START TASK MATERIAL

Lemma serveable_lands a m : a ∈ Reaches p → serveable (Ro_OrgID p) a = Some m → lands m.
Proof.
  unfold serveable. intros Ha. case_bool_decide as Hc; [|done]. intros Hm. exists a. by rewrite <- Hm.
Qed.

(** What a route step decides, seen by the step. *)
Definition decided (s : Step) (h : heading) : Prop :=
  hd_router h = p ∧ hd_org h = Ro_OrgID p ∧ hd_alias h = d_alias (hd_decision h) ∧
  serveable (hd_org h) (hd_alias h) = Some (hd_model h) ∧
  placed (route_of p s) false (hd_decision h, None).

Lemma decided_reaches s h a :
  s ∈ Steps p → St_Kind s = StepRoute → decided s h → branch_of s a = None →
  a ∈ d_chain (hd_decision h) → a ∈ Reaches p.
Proof.
  intros Hs Hk (_ & _ & _ & _ & _ & _ & Htry) Hb Ha. apply elem_of_Reaches. exists s. split; [done|].
  unfold step_reaches. rewrite Hk, bool_decide_eq_false_2, bool_decide_eq_true_2 by done.
  apply list_elem_of_filter. split; [done|]. destruct (Htry a Ha) as [[? _]|(_ & -> & Hr)]; [done|].
  destruct (Hvalid s Hs) as (_ & _ & (_ & Hrt & _)). destruct (rv_fallback _ _ (Hrt Hk)) as [Hf|[? _]]; [|done].
  unfold Refuses in Hr. simpl in Hr. rewrite Hf in Hr. by rewrite bool_decide_eq_true_2 in Hr.
Qed.

Lemma decided_landed s h :
  s ∈ Steps p → St_Kind s = StepRoute → decided s h → branch_of s (hd_alias h) = None →
  landed {| hd_router := hd_router h; hd_org := hd_org h; hd_alias := hd_alias h; hd_model := hd_model h;
            hd_decision := set_chain (hd_decision h)
              (filter (λ a, branch_of s a = None) (d_chain (hd_decision h))) |}.
Proof.
  intros Hs Hk Hd Hb m. pose proof (decided_reaches s h) as Hin.
  pose proof Hd as (_ & Horg & Halias & Hserve & _ & Hhead & _). cbn [fst snd] in Hhead.
  assert (hd_alias h ∈ d_chain (hd_decision h)) as Hc.
  { rewrite Halias. destruct (d_chain (hd_decision h)); [done|]. injection Hhead as ->. left. }
  rewrite Horg in Hserve. unfold destinations. cbn [hd_org hd_model hd_decision set_chain d_chain].
  assert (lands (hd_model h)) as Hm by (apply (serveable_lands (hd_alias h)); auto).
  assert (∀ l, l = [hd_model h] → m ∈ l → lands m) as Hone
    by (by intros l -> ->%list_elem_of_singleton).
  case_match; [by apply Hone|].
  pose proof (λ m, list_elem_of_omap (serveable (hd_org h))
    (filter (λ a, branch_of s a = None) (d_chain (hd_decision h))) m) as Ho.
  destruct (omap _ _) as [|m0 ms]; [by apply Hone|]. intros Hms. apply Ho in Hms as (a & Ha & Hm').
  apply list_elem_of_filter in Ha as [Hba Ha]. rewrite Horg in Hm'.
  apply (serveable_lands a); auto.
Qed.

(** *** The handlers of its steps *)

Definition at_router (h : heading) : Prop := hd_router h = p ∧ hd_org h = Ro_OrgID p.

Definition hung (st : state) : Prop := gone (fs_world (sv_filters st.2)) = true.

Lemma hung_rest {A} d_micros' (f g : call Body → call Body) (m : M A) (b : bool) :
  triple hung (charge_hook d_micros';; set_call f;; (if b then mret tt else set_call g);;
    gone ← context_Err; if (gone : bool) then hungUp "while the router was deciding" "" else m)
    (λ _ _, False).
Proof.
  eapply (hoare_bind _ _ _ (λ _, hung)).
  { unfold charge_hook. apply hoare_call. intros c. destruct (_ >? 0).
    - by apply hoare_set_server; intros ? ? [_ ?].
    - by apply hoare_ret; intros ? [_ ?]. }
  intros ?. eapply (hoare_bind _ _ _ (λ _, hung)); [by apply hoare_set_call|].
  intros ?. eapply (hoare_bind _ _ _ (λ _, hung)).
  { destruct b; [by apply hoare_ret|by apply hoare_set_call]. }
  intros ?. eapply (hoare_bind _ _ _ (λ g _, g = true)).
  { intros [c s] Hg. unfold context_Err, hung in *. simpl in *. by rewrite Hg. }
  intros []; [apply never_hungUp|by intros st].
Qed.
Lemma distance_transform_lin_forward_witness :
  exists out,
    distance_transform_lin lin_example 0 "forward" = Ok out
    /\ shape out = shape lin_example
    /\ forall x, in_bounds x (shape lin_example) = true ->
         item out x = item lin_example x * leading_run (line_back lin_example x 0).
Proof.
  apply distance_transform_lin_forward.
  - simpl. lia.
  - apply small_values_of_data; [reflexivity|].
    repeat (apply Forall_cons; [vm_compute; split; [discriminate | reflexivity]|]).
    apply Forall_nil.
Defined.

(** X2: under the same conditions the modes 'backward' and 'reverse' return
    at every voxel its value times the number of consecutive positive voxels
    that start at it, counted along the axis towards the far end. *)
Theorem distance_transform_lin_backward (im : ndarray Z) (axis : nat) (mode : string) :
  (axis < length (shape im) <= 3)%nat ->
  (forall y, 0 <= item im y /\ item im y * axis_get (shape im) axis < 2 ^ 31) ->
  mode = "backward"%string \/ mode = "reverse"%string ->
  exists out,
    distance_transform_lin im axis mode = Ok out
    /\ shape out = shape im
    /\ forall x, in_bounds x (shape im) = true ->
         item out x = item im x * leading_run (line_forth im x axis).
Proof.
  intros Hr Hn Hm. apply dtl_backward_values; [exact Hr | | exact Hm]. intros y. apply Hn.
Qed.

Lemma distance_transform_lin_backward_witness :
  exists out,
    distance_transform_lin lin_example 0 "reverse" = Ok out
    /\ shape out = shape lin_example
    /\ forall x, in_bounds x (shape lin_example) = true ->
         item out x = item lin_example x * leading_run (line_forth lin_example x 0).
Proof.
  apply distance_transform_lin_backward.
  - simpl. lia.
  - apply small_values_of_data; [reflexivity|].
    repeat (apply Forall_cons; [vm_compute; split; [discriminate | reflexivity]|]).
    apply Forall_nil.
  - right. reflexivity.
Defined.

(** X3: under the same conditions mode 'both' returns at every voxel its
    value times the smaller of the two run lengths, the one towards index 0
    and the one towards the far end of the axis. *)
Theorem distance_transform_lin_both (im : ndarray Z) (axis : nat) :
  (axis < length (shape im) <= 3)%nat ->
  (forall y, 0 <= item im y /\ item im y * axis_get (shape im) axis < 2 ^ 31) ->
  exists out,
    distance_transform_lin im axis "both" = Ok out
    /\ shape out = shape im
    /\ forall x, in_bounds x (shape im) = true ->
         item out x
         = item im x * Z.min (leading_run (line_back im x axis))
                             (leading_run (line_forth im x axis)).
Proof.
  intros Hr Hn. apply dtl_both_values; [exact Hr|]. intros y. apply Hn.
Qed.
(** Lines 128-130. *)
Definition listResponders : string * RequestInit.t := ("/responder", GET).

(** Lines 132-143. *)
Definition runResponder (responderId : string) (data : Value)
  : string * RequestInit.t :=
  ("/responder/" +:+ encodeURIComponent responderId +:+ "/run", POST data).

End Endpoint.

(** Lines 20 and 32: the URL [request] fetches for a path. *)
Definition request_url (config : CortexConfig.t) (path : string) : string :=
  (CortexConfig.url config +:+ "/api") +:+ path.

(** Lines 21-24 and 39: the headers of every fetch (no method passes
    headers of its own). *)
Definition request_headers (config : CortexConfig.t)
  : list (string * string) :=
  [("Authorization", "Bearer " +:+ CortexConfig.apiKey config);
   ("Content-Type", "application/json")].

(** The number of occurrences of a character. *)
Fixpoint count_char (c : ascii) (s : string) : nat :=
  match s with
  | EmptyString => 0
  | String d s' => (if Ascii.eqb d c then 1 else 0) + count_char c s'
  end.

(** ** More vocabulary for the bulk tool *)

Module Spec2.

(** The rejected submissions come first: no rejection follows an accepted
    submission. *)
Fixpoint rejections_lead {A} (outcomes : list (Settled A)) : bool :=
  match outcomes with
  | [] => true
  | Rejected _ :: outcomes' => rejections_lead outcomes'
  | Fulfilled _ :: outcomes' => forallb is_fulfilled outcomes'
  end.

(** The level of a finding is one of the four categories. *)
Definition known_level (t : Tagged.t) : bool :=
  existsb (String.eqb (Taxonomy.level (Tagged.taxonomy t))) Spec.severities.

End Spec2.
(** [workspace.manifest]: the version and the private flag the manifest
    was loaded with, and the parsed document itself, an object. *)
Record Manifest := {
  version : option string;
  private : bool;
  raw : list (string * value);
}.

(** A workspace of the project. The project holds one object per
    workspace, so that two workspaces are the same object exactly when
    they are equal. [dependencies] is a [Map] from ident hashes to
    descriptors, in insertion order. *)
Record Workspace := {
  cwd : string;
  anchoredLocator : Locator;
  manifest : Manifest;
  dependencies : list (string * Descriptor);
}.

Record Project := {
  workspaces : list Workspace;
  storedResolutions : gmap string string;
  storedPackages : gmap string Package;
}.

#[global] Instance Manifest_eq_dec : EqDecision Manifest.
Proof. solve_decision. Defined.
#[global] Instance Workspace_eq_dec : EqDecision Workspace.
Proof. solve_decision. Defined.

Record Status := {
  decided : list Workspace;
  undecided : list Workspace;
  declined : list Workspace;
}.

(** ** Classification *)

Definition getNonce (manifest : Manifest) : option string :=
  let nextVersion := assoc (raw manifest) "nextVersion" in
  if ToBoolean nextVersion
     && (bool_decide (typeof (prop nextVersion "nonce") = "string")
         || bool_decide (typeof (prop nextVersion "nonce") = "number"))
  then Some (String_ (prop nextVersion "nonce"))
  else None.

Definition willBeReleased (manifest : Manifest) : bool :=
  let nextVersion := assoc (raw manifest) "nextVersion" in
  if ToBoolean nextVersion
     && bool_decide (typeof (prop nextVersion "semver") = "string")
     && negb (strict_eq nextVersion (assoc (raw manifest) "version"))
  then true
  else false.

(** [base workspace] is what [git show base:<path of the manifest>] gives
    for the workspace: [None] when git exits with a code other than 0,
    and the manifest read from its output otherwise. *)
Definition fetchPreviousNonce (workspace : Workspace)
    (base : Workspace → option Manifest) : option string :=
  match base workspace with
  | Some previous => getNonce previous
  | None => None
  end.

END TASK MATERIAL

[YOUR GOAL]
Which lines of the records above contain the word "typeof"? Report each one.

[RESULT FOR THIS TASK]
     && (bool_decide (typeof (prop nextVersion "nonce") = "string")
         || bool_decide (typeof (prop nextVersion "nonce") = "number"))
     && bool_decide (typeof (prop nextVersion "semver") = "string")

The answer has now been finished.